%%

Definition file_item (id tenant : string) (m : gmap string FileRow) : option (string * FileRow) :=
  match m !! id with Some r => if bool_decide (fr_tenant r = tenant) then Some (id, r) else None | None => None end.
Lemma getFileItem_eq now n r s :
  getFileItemFromDB now n r s =
  (s, if bool_decide (rq_PathValue r = "") then Refuse (badRequest "file_id is required")
      else match n with
           | NetErr _ => Refuse internalServerError
           | NetOk => match file_item (rq_PathValue r) (tenant_of cfg r) (aw_files s) with
                      | Some item => Reply item
                      | None => Refuse (fileNotFound (rq_PathValue r))
                      end
           end).
Proof.
  unfold getFileItemFromDB. case_bool_decide; [done|]. rewrite (aworld_eta s). unfold bindH, call. rewrite on_files_eq.
  unfold FileDBGet. destruct n as [|c]; [|done]. cbn [fst snd]. rewrite file_page_by_id by apply tenant_nonempty.
  unfold file_item. cbn [aw_files aworld pw_files aw_p].
  destruct (aw_files s !! rq_PathValue r) as [row|]; [|done]. case_bool_decide as Ht; cbn; [|done].
  by rewrite bool_decide_eq_true_2.
Qed.

(** ** Uploading *)
Lemma check_upload_ok u purpose secs filename chunks :
  check_upload u = Reply (purpose, secs, filename, chunks) →
  purpose_IsValid purpose = true ∧ purpose = up_Purpose u ∧ parse_expiration u = Reply secs ∧
  ∃ size, up_File u = FormPart filename size chunks.
Proof.
  unfold check_upload. intros H. repeat (case_match; try done). simplify_eq.
  match goal with H : negb (purpose_IsValid _) = false |- _ => apply negb_false_iff in H end. eauto.
Qed.

(** The names an upload is stored under. *)
Definition new_file_id (env : UploadEnv) : string := FileIDPrefix +:+ ue_uuid env.
Definition upload_path (env : UploadEnv) (folder filename : string) : string :=
  join folder (FileStorageName (new_file_id env) (sanitize (new_file_id env) filename)).
Definition upload_object (env : UploadEnv) (purpose filename : string) (secs size : Z) : FileObject :=
  let expiresAt := wrap64 (ue_createdAt env + secs) in
  {| fo_ID := new_file_id env; fo_Bytes := size; fo_CreatedAt := ue_createdAt env;
     fo_ExpiresAt := if 0 <? expiresAt then Some expiresAt else None;
     fo_Filename := sanitize (new_file_id env) filename; fo_Purpose := purpose |}.

Lemma folder_of_tenant r : ∃ f, folder_of (tenant_of cfg r) = Ok ("t-" +:+ f).
Proof. unfold GetFolderNameByTenantID. rewrite bool_decide_eq_false_2 by apply tenant_nonempty. eauto. Qed.
Lemma resolve_upload env f filename :
  resolvePath ("t-" +:+ f) (FileStorageName (new_file_id env) (sanitize (new_file_id env) filename)) =
  Ok (upload_path env ("t-" +:+ f) filename).
Proof. done. Qed.

(** What storing the content does. *)
Lemma FStore_result n name folder path sl ll chunks fs :
  resolvePath folder name = Ok path →
  FStore n name folder sl ll chunks fs =
  match fs !! path with
  | Some _ => (fs, Err ErrFileExists)
  | None => match copy sl ll newCountingReader chunks with
            | Err e => (fs, Err e)
            | Ok r => fs_step n (<[path := mjoin chunks]> fs)
                        {| md_Size := Z.of_nat (length (mjoin chunks)); md_LinesNumber := LineCount r |} fs
            end
  end.
Proof. unfold FStore. by intros ->. Qed.
Lemma FileDBStore_result n item m :
  item.1 ≠ "" →
  FileDBStore n item m =
  match m !! item.1, n with
  | Some _, NetOk => (m, Err (ErrOther "unique violation"))
  | Some _, NetErr _ => (m, Err ErrIO)
  | None, NetOk => (<[item.1 := item.2]> m, Ok tt)
  | None, NetErr true => (<[item.1 := item.2]> m, Err ErrIO)
  | None, NetErr false => (m, Err ErrIO)
  end.
Proof.
  intros H. unfold FileDBStore, file_exec. rewrite bool_decide_eq_false_2 by done. destruct (m !! item.1), n as [|[]]; done.
Qed.

(** The outcomes of an upload that passed the checks. *)
Inductive upload_outcome (env : UploadEnv) (tenant path : string) (obj : FileObject) (content : bytes)
    (db : DB) (fs : FileStore) (files : gmap string FileRow) (ev : EventTable) : AWorld * Response FileObject → Prop :=
| uo_refused e : upload_outcome env tenant path obj content db fs files ev (aworld db fs files ev, Refuse e)
| uo_lost_store e : ue_store env = NetErr true → fs !! path = None →
    upload_outcome env tenant path obj content db fs files ev (aworld db (<[path := content]> fs) files ev, Refuse e)
| uo_done : fs !! path = None → files !! fo_ID obj = None →
    upload_outcome env tenant path obj content db fs files ev
      (aworld db (<[path := content]> fs) (<[fo_ID obj := (FileToDBItem obj tenant).2]> files) ev, Reply obj)
| uo_failed files' : fs !! path = None →
    (files' = files ∨ (ue_insert env = NetErr true ∧ files' = <[fo_ID obj := (FileToDBItem obj tenant).2]> files)) →
    upload_outcome env tenant path obj content db fs files ev
      (aworld db (FDelete (ue_cleanup env) (FileStorageName (fo_ID obj) (fo_Filename obj))
                    (match folder_of tenant with Ok f => f | Err _ => "" end) (<[path := content]> fs)).1 files' ev,
       Refuse internalServerError).

Lemma CreateFile_outcome env r u db fs files ev purpose secs filename chunks folder :
  check_upload u = Reply (purpose, secs, filename, chunks) → folder_of (tenant_of cfg r) = Ok folder →
  let obj := upload_object env purpose filename secs (Z.of_nat (length (mjoin chunks))) in
  upload_outcome env (tenant_of cfg r) (upload_path env folder filename) obj (mjoin chunks) db fs files ev
    (CreateFile env r u (aworld db fs files ev)) ∧
  (∀ s', CreateFile env r u (aworld db fs files ev) = (s', Reply obj) →
     ∃ rd, copy (ac_MaxSizeBytes cfg) (ac_MaxLineCount cfg) newCountingReader chunks = Ok rd).
Proof.
  intros Hc Hf obj. destruct (folder_of_tenant r) as [f Hf']. rewrite Hf in Hf'. injection Hf' as ->.
  unfold CreateFile. rewrite Hc, Hf. fold (new_file_id env). unfold bindH at 1 4, call at 1 4. rewrite !on_afs_eq.
  rewrite !(FStore_result _ _ _ (upload_path env ("t-" +:+ f) filename)) by apply resolve_upload.
  set (path := upload_path env ("t-" +:+ f) filename).
  destruct (fs !! path) as [x|] eqn:Hp; [cbn; split; [constructor|done]|].
  destruct (copy _ _ _ _) as [rd|e] eqn:Hcopy; [|cbn; split; [constructor|done]].
  unfold fs_step. destruct (ue_store env) as [|[]] eqn:Hs; cbn [fst snd]; [|split; [by constructor|done]..].
  split; [|by eexists]. cbn [md_Size].
  unfold bindH at 1, call at 1, try at 1. rewrite on_files_eq, FileDBStore_result by done. cbn [fst snd FileToDBItem fo_ID].
  unfold bindH, call, try.
  destruct (files !! new_file_id env) as [y|] eqn:Hy, (ue_insert env) as [|[]] eqn:Hi; cbn [fst snd]; try rewrite on_afs_eq; cbn [fst snd].
  all: try (by apply uo_done).
  all: assert (("t-" +:+ f) = (match folder_of (tenant_of cfg r) with Ok f => f | Err _ => "" end)) as -> by by rewrite Hf.
  all: apply (uo_failed env (tenant_of cfg r) path obj); auto.
Qed.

%%

TO DO: Return every line of the preceding records in which the word "with" appears.

RESULT:
  match m !! id with Some r => if bool_decide (fr_tenant r = tenant) then Some (id, r) else None | None => None end.
      else match n with
           | NetOk => match file_item (rq_PathValue r) (tenant_of cfg r) (aw_files s) with
  match goal with H : negb (purpose_IsValid _) = false |- _ => apply negb_false_iff in H end. eauto.
  match fs !! path with
  | None => match copy sl ll newCountingReader chunks with
  match m !! item.1, n with
                    (match folder_of tenant with Ok f => f | Err _ => "" end) (<[path := content]> fs)).1 files' ev,
  all: assert (("t-" +:+ f) = (match folder_of (tenant_of cfg r) with Ok f => f | Err _ => "" end)) as -> by by rewrite Hf.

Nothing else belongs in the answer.